Overview
- DBS is a procedure that involves implanting electrodes in the brain to stimulate certain parts of the brain. These electrodes can control or alter the electrical impulses that come from the brain.
- Deep brain stimulation is controlled using a device that’s placed under the skin. It sends a wire that’s connected to the electrode in your brain.
- DBS is currently used to treat several conditions such as: Parkinsons disease, essential tremors, Dystonia, Epilepsy and Obsessive-Compulsive Disorder (OCD).
- DBS is also currently being investigated as a potential treatment for: Tourettes syndrome, chronic pain and cluster headaches.
- DBS for patients with mental disorders is not a standard treatment. This makes every patient who undergoes DBS for psychiatric reasons an experimental subject and therefore every session needs to have an in-depth analysis of benefits, risks, and consequences.

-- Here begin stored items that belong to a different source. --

(** X17. Only the first user with a given username can log in: when no
    user before [u] has the username and [u] has it, the outcome of the
    login is the outcome against [u] alone, whatever users follow. *)
Theorem login_first_match (before after : list jsval) (u : jsval)
    (username password : jsval) (session : bool) :
  Forall (fun x => ∃ v, getProp x "username" = Some v
                        ∧ strictEq v username = false) before →
  (∃ v, getProp u "username" = Some v ∧ strictEq v username = true) →
  postLogin (before ++ u :: after) username password session
  = postLogin [u] username password session.
Proof.
  intros Hbefore (v & Hv & Heq).
  assert (findUser (before ++ u :: after) username = Some (Some u)) as Hfind.
  { induction Hbefore as [|x before (vx & Hx & Hne) _ IH]; simpl.
    - by rewrite Hv, Heq.
    - by rewrite Hx, Hne. }
  unfold postLogin. rewrite Hfind. simpl. by rewrite Hv, Heq.
Qed.

Lemma login_first_match_witness :
  postLogin
    ([JObj [("username", JStr "bob"); ("password", JStr "x")]]
     ++ JObj [("username", JStr "ann"); ("password", JStr "one")]
     :: [JObj [("username", JStr "ann"); ("password", JStr "two")]])
    (JStr "ann") (JStr "two") false
  = (false, LoginRedirectError).
Proof.
  rewrite (login_first_match
             [JObj [("username", JStr "bob"); ("password", JStr "x")]]
             [JObj [("username", JStr "ann"); ("password", JStr "two")]]
             (JObj [("username", JStr "ann"); ("password", JStr "one")])
             (JStr "ann") (JStr "two") false).
  - reflexivity.
  - constructor; [|constructor]. exists (JStr "bob"). split; reflexivity.
  - exists (JStr "ann"). split; reflexivity.
Defined.

(** X18. The pages never loop: the dashboard file is sent only to an
    authenticated session and the login file only to one that is not,
    and every redirection of [GET /], [GET /dashboard] and [GET /login]
    leads to a route that sends its file to the same session. *)
Theorem pages_settle (route : Route) (session : bool) :
  (getPage route session = SendFile DashboardHtml → session = true)
  ∧ (getPage route session = SendFile LoginHtml → session = false)
  ∧ (∀ to, getPage route session = RedirectTo to →
           getPage to session
           = SendFile (if session then DashboardHtml else LoginHtml)).
Proof.
  destruct route, session; simpl; repeat split; try done;
    intros to Hto; by simplify_eq.
Qed.

(* ------------------------------------------------------------------ *)
(** ** The settings file *)

Lemma jsGet_map {A B} (f : A → B) k (o : obj A) :
  jsGet k (map (fun kv => (fst kv, f (snd kv))) o) = f <$> jsGet k o.
Proof.
  induction o as [|[k0 v0] o IH]; simpl; [done|].
  by case_bool_decide.
Qed.

Lemma jsGet_spread (a ps : obj jv) k :
  NoDup (jsKeys ps) →
  jsGet k (foldl (fun acc p => jsSet (fst p) (snd p) acc) a ps) =
  match jsGet k ps with Some x => Some x | None => jsGet k a end.
Proof.
  revert a. induction ps as [|[k0 v0] ps IH]; intros a Hnd; simpl; [done|].
  apply NoDup_cons in Hnd as [Hnotin Hnd]. rewrite IH by done.
  destruct (decide (k = k0)) as [->|Hk].
  - rewrite bool_decide_true by done.
    destruct (jsGet k0 ps) as [x|] eqn:Hg.
    + exfalso. apply Hnotin. apply (proj1 (jsGet_keys k0 ps)). by rewrite Hg.
    + by rewrite jsGet_set_eq.
  - rewrite bool_decide_false by done.
    destruct (jsGet k ps); [done|]. by rewrite jsGet_set_ne.
Qed.

Lemma jsGet_spread_is_Some (a ps : obj jv) k :
  is_Some (jsGet k a) →
  is_Some (jsGet k (foldl (fun acc p => jsSet (fst p) (snd p) acc) a ps)).
Proof.
  revert a. induction ps as [|[k0 v0] ps IH]; intros a Ha; simpl; [done|].
  apply IH. by apply jsGet_set_is_Some.
Qed.

Lemma vMember_truthy v k : vTruthy v = true → is_Some (vMember v k).
Proof.
  destruct v; simpl; try done; intros _.
  - destruct (arrayIndex k); [by eexists|]. by case_bool_decide; eexists.
  - destruct (arrayIndex k); [by eexists|]. by case_bool_decide; eexists.
Qed.

Lemma vAssign_truthy e k x :
  vTruthy e = true → ∃ e', vAssign e k x = Some e' ∧ vTruthy e' = true.
Proof. destruct e; simpl; try done; intros Ht; by eexists. Qed.

Lemma defaultRelayFields_some v key :
  ¬ nullish v → ∃ v', defaultRelayFields v key = Some v' ∧ ¬ nullish v'.
Proof.
  intros Hv. unfold defaultRelayFields.
  destruct (vMember v "relays") as [rel|] eqn:Hrel.
  2:{ destruct v; simpl in Hrel; try done; exfalso; apply Hv;
     [right | left]; reflexivity. }
  destruct (vTruthy rel) eqn:Ht; [|by exists v].
  destruct (vMember_truthy rel key Ht) as [e ->].
  destruct (vTruthy e) eqn:Hte; [|by exists v].
  destruct (vMember_truthy e "pulseMs" Hte) as [p ->].
  destruct (vAssign_truthy e "pulseMs" (vDefined p (VNum 0)) Hte)
    as (e1 & -> & Ht1).
  destruct (vMember_truthy e1 "enabled" Ht1) as [en ->].
  destruct (vAssign_truthy e1 "enabled" (vDefined en (VBool true)) Ht1)
    as (e2 & -> & Ht2).
  destruct v; try (by eexists; split; [reflexivity | exact Hv]).
  - eexists; split; [reflexivity|]. by intros [?|?].
  - eexists; split; [reflexivity|]. by intros [?|?].
Qed.

Lemma defaultRelaysLoop_some v keys :
  ¬ nullish v → ∃ v', defaultRelaysLoop v keys = Some v' ∧ ¬ nullish v'.
Proof.
  revert v. induction keys as [|key keys IH]; intros v Hv; simpl.
  - by eexists.
  - destruct (defaultRelayFields_some v key Hv) as (v1 & -> & Hv1).
    by apply IH.
Qed.


(** X20. A parsed settings file is discarded, [alarmSettings] keeping
    the initial literal, exactly when it is [null] (or [undefined]):
    every other value, an array, a string or a number included, is
    merged into [alarmSettings]. *)
Theorem load_rejects_only_null v :
  loadSettings (SettingsParsed v) = DefaultsKept ↔ v = VNull ∨ v = VUndefined.
Proof.
  split.
  - intros Hload.
    destruct v; try (by left); try (by right); exfalso.
    all: unfold loadSettings in Hload; simpl vMember in Hload.
    all: cbv beta iota in Hload.
    all: match type of Hload with
         | context [defaultRelaysLoop ?v ?ks] =>
             destruct (defaultRelaysLoop_some v ks) as (v' & Hl & _);
             [by intros [?|?] | rewrite Hl in Hload]
         end.
    all: cbv zeta in Hload.
    all: by destruct (normalizedTest _).
  - by intros [-> | ->].
Qed.

Lemma jsReplace_replace {A} k (v v' : A) (o : obj A) :
  jsReplace k v (jsReplace k v' o) = jsReplace k v o.
Proof.
  induction o as [|[k0 v0] o IH]; simpl; [done|].
  case_bool_decide as Hk; simpl.
  - by rewrite bool_decide_true.
  - rewrite bool_decide_false by done. by rewrite IH.
Qed.

(** One turn of the loop on a file object: only its [relays] property
    can change. *)
Lemma defaultRelayFields_obj ps key :
  ∃ ps', defaultRelayFields (VObj ps) key = Some (VObj ps') ∧
         jsKeys ps' = jsKeys ps ∧
         (∀ k, k ≠ "relays" → jsGet k ps' = jsGet k ps).
Proof.
  unfold defaultRelayFields.
  destruct (vMember (VObj ps) "relays") as [rel|] eqn:Hrel; [|done].
  destruct (vTruthy rel) eqn:Ht; [|by exists ps].
  destruct (vMember_truthy rel key Ht) as [e ->].
  destruct (vTruthy e) eqn:Hte; [|by exists ps].
  destruct (vMember_truthy e "pulseMs" Hte) as [p ->].
  destruct (vAssign_truthy e "pulseMs" (vDefined p (VNum 0)) Hte)
    as (e1 & -> & Ht1).
  destruct (vMember_truthy e1 "enabled" Ht1) as [en ->].
  destruct (vAssign_truthy e1 "enabled" (vDefined en (VBool true)) Ht1)
    as (e2 & -> & Ht2).
  eexists; split; [reflexivity|]. split.
  - apply jsKeys_replace.
  - intros k Hk. by apply jsGet_replace_ne.
Qed.

Lemma defaultRelaysLoop_obj ps keys :
  ∃ ps', defaultRelaysLoop (VObj ps) keys = Some (VObj ps') ∧
         jsKeys ps' = jsKeys ps ∧
         (∀ k, k ≠ "relays" → jsGet k ps' = jsGet k ps).
Proof.
  revert ps. induction keys as [|key keys IH]; intros ps; simpl.
  - by exists ps.
  - destruct (defaultRelayFields_obj ps key) as (ps1 & -> & Hk1 & Hg1).
    destruct (IH ps1) as (ps' & Hl & Hk' & Hg').
    exists ps'. split; [done|]. split; [congruence|].
    intros k Hk. rewrite Hg' by done. by apply Hg1.
Qed.

(** One turn on a file whose [relays] is an object: the entry under
    [key], when it is an object, gets its two fields; the other entries
    stay. *)
Lemma defaultRelayFields_relays ps rs key :
  jsGet "relays" ps = Some (VObj rs) →
  ∃ rs', defaultRelayFields (VObj ps) key =
           Some (VObj (jsReplace "relays" (VObj rs') ps)) ∧
         jsKeys rs' = jsKeys rs ∧
         (∀ k, k ≠ key → jsGet k rs' = jsGet k rs) ∧
         (∀ e, jsGet key rs = Some (VObj e) →
               jsGet key rs' = Some (VObj (withRelayDefaults e))).
Proof.
  intros Hrel. unfold defaultRelayFields. cbn [vMember]. rewrite Hrel.
  cbn [default from_option id vTruthy vMember].
  destruct (jsGet key rs) as [e|] eqn:He; cbn [default from_option id].
  2:{ simpl. exists rs. rewrite jsReplace_same by done. by repeat split. }
  destruct (vTruthy e) eqn:Hte.
  2:{ exists rs. rewrite jsReplace_same by done. repeat split; try done.
      intros eo Heo. by simplify_eq. }
  destruct (vMember_truthy e "pulseMs" Hte) as [p Hp]. rewrite Hp.
  destruct (vAssign_truthy e "pulseMs" (vDefined p (VNum 0)) Hte)
    as (e1 & He1 & Ht1). rewrite He1.
  destruct (vMember_truthy e1 "enabled" Ht1) as [en Hen]. rewrite Hen.
  destruct (vAssign_truthy e1 "enabled" (vDefined en (VBool true)) Ht1)
    as (e2 & He2 & Ht2). rewrite He2.
  exists (jsReplace key e2 rs). split; [done|]. split; [apply jsKeys_replace|].
  split.
  - intros k Hk. by apply jsGet_replace_ne.
  - intros eo Heo. simplify_eq. rewrite jsGet_replace_eq by (by rewrite He).
    simpl in Hp, He1. simplify_eq. simpl in Hen, He2. by simplify_eq.
Qed.

Lemma defaultRelaysLoop_relays keys ps rs :
  jsGet "relays" ps = Some (VObj rs) → NoDup keys →
  ∃ rs', defaultRelaysLoop (VObj ps) keys =
           Some (VObj (jsReplace "relays" (VObj rs') ps)) ∧
         jsKeys rs' = jsKeys rs ∧
         (∀ k, k ∉ keys → jsGet k rs' = jsGet k rs) ∧
         (∀ k e, k ∈ keys → jsGet k rs = Some (VObj e) →
                 jsGet k rs' = Some (VObj (withRelayDefaults e))).
Proof.
  revert ps rs. induction keys as [|key keys IH]; intros ps rs Hrel Hnd.
  - simpl. exists rs. rewrite jsReplace_same by done.
    repeat split. by intros k e ?%elem_of_nil.
  - apply NoDup_cons in Hnd as [Hkey Hnd]. simpl.
    destruct (defaultRelayFields_relays ps rs key Hrel)
      as (rs1 & -> & Hk1 & Hne1 & Heq1).
    destruct (IH (jsReplace "relays" (VObj rs1) ps) rs1)
      as (rs' & Hl & Hk' & Hne' & Heq'); [|done|].
    { apply jsGet_replace_eq. by rewrite Hrel. }
    rewrite jsReplace_replace in Hl. exists rs'. split; [done|].
    split; [congruence|]. split.
    + intros k Hk. apply not_elem_of_cons in Hk as [Hk1' Hk2].
      rewrite Hne' by done. by apply Hne1.
    + intros k e Hk Hg. apply elem_of_cons in Hk as [->|Hk].
      * rewrite Hne' by done. by apply Heq1.
      * apply Heq'; [done|]. rewrite Hne1; [done|]. by intros ->.
Qed.

Lemma withRelayDefaults_spec e :
  jsGet "pulseMs" (withRelayDefaults e) =
    Some (vDefined (default VUndefined (jsGet "pulseMs" e)) (VNum 0)) ∧
  jsGet "enabled" (withRelayDefaults e) =
    Some (vDefined (default VUndefined (jsGet "enabled" e)) (VBool true)) ∧
  (∀ f, f ≠ "pulseMs" → f ≠ "enabled" →
        jsGet f (withRelayDefaults e) = jsGet f e).
Proof.
  unfold withRelayDefaults. cbv zeta. split; [|split].
  - rewrite jsGet_set_ne by done. by rewrite jsGet_set_eq.
  - rewrite jsGet_set_eq. by rewrite jsGet_set_ne by done.
  - intros f Hp Hen. by rewrite !jsGet_set_ne by done.
Qed.

Lemma loadSettings_parsed v :
  loadSettings (SettingsParsed v) =
  match defaultRelaysLoop v ["1"; "2"; "3"; "4"] with
  | None => DefaultsKept
  | Some loaded' =>
      let merged := vSpread initialSettingsValue loaded' in
      match normalizedTest (default VUndefined (jsGet "testRelay" merged)) with
      | None => MergedThenRaised merged
      | Some t => Loaded (jsSet "testRelay" t merged)
      end
  end.
Proof. reflexivity. Qed.

Lemma normalizedTest_shape t0 t :
  normalizedTest t0 = Some t →
  ∃ i o p ts,
    t = VObj [("id", i); ("onTimeMs", o); ("pulseMs", p); ("timestamp", ts)] ∧
    (i = VNull ∨ vTruthy i = true) ∧ (o = VNum 0 ∨ vTruthy o = true) ∧
    p ≠ VUndefined ∧ (ts = VNum 0 ∨ vTruthy ts = true).
Proof.
  unfold normalizedTest.
  destruct (vMember t0 "id") as [i|]; [|done].
  destruct (vMember t0 "onTimeMs") as [o|]; [|done].
  destruct (vMember t0 "pulseMs") as [p|]; [|done].
  destruct (vMember t0 "timestamp") as [ts|]; [|done].
  intros [= <-]. eexists _, _, _, _. split; [reflexivity|].
  unfold vOr. repeat split.
  - destruct (vTruthy i) eqn:Hi; [by right | by left].
  - destruct (vTruthy o) eqn:Ho; [by right | by left].
  - by destruct p.
  - destruct (vTruthy ts) eqn:Hts; [by right | by left].
Qed.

Deep brain stimulation (DBS) involves implanting electrodes within certain areas of the brain. These electrodes produce electrical impulses that regulate abnormal impulses. The electrical impulses can also affect certain cells and chemicals within the brain. The amount of stimulation in DBS is controlled by a pacemaker-like device placed under the skin in the upper chest. A wire that travels under the skin connects this device to the electrodes in the brain.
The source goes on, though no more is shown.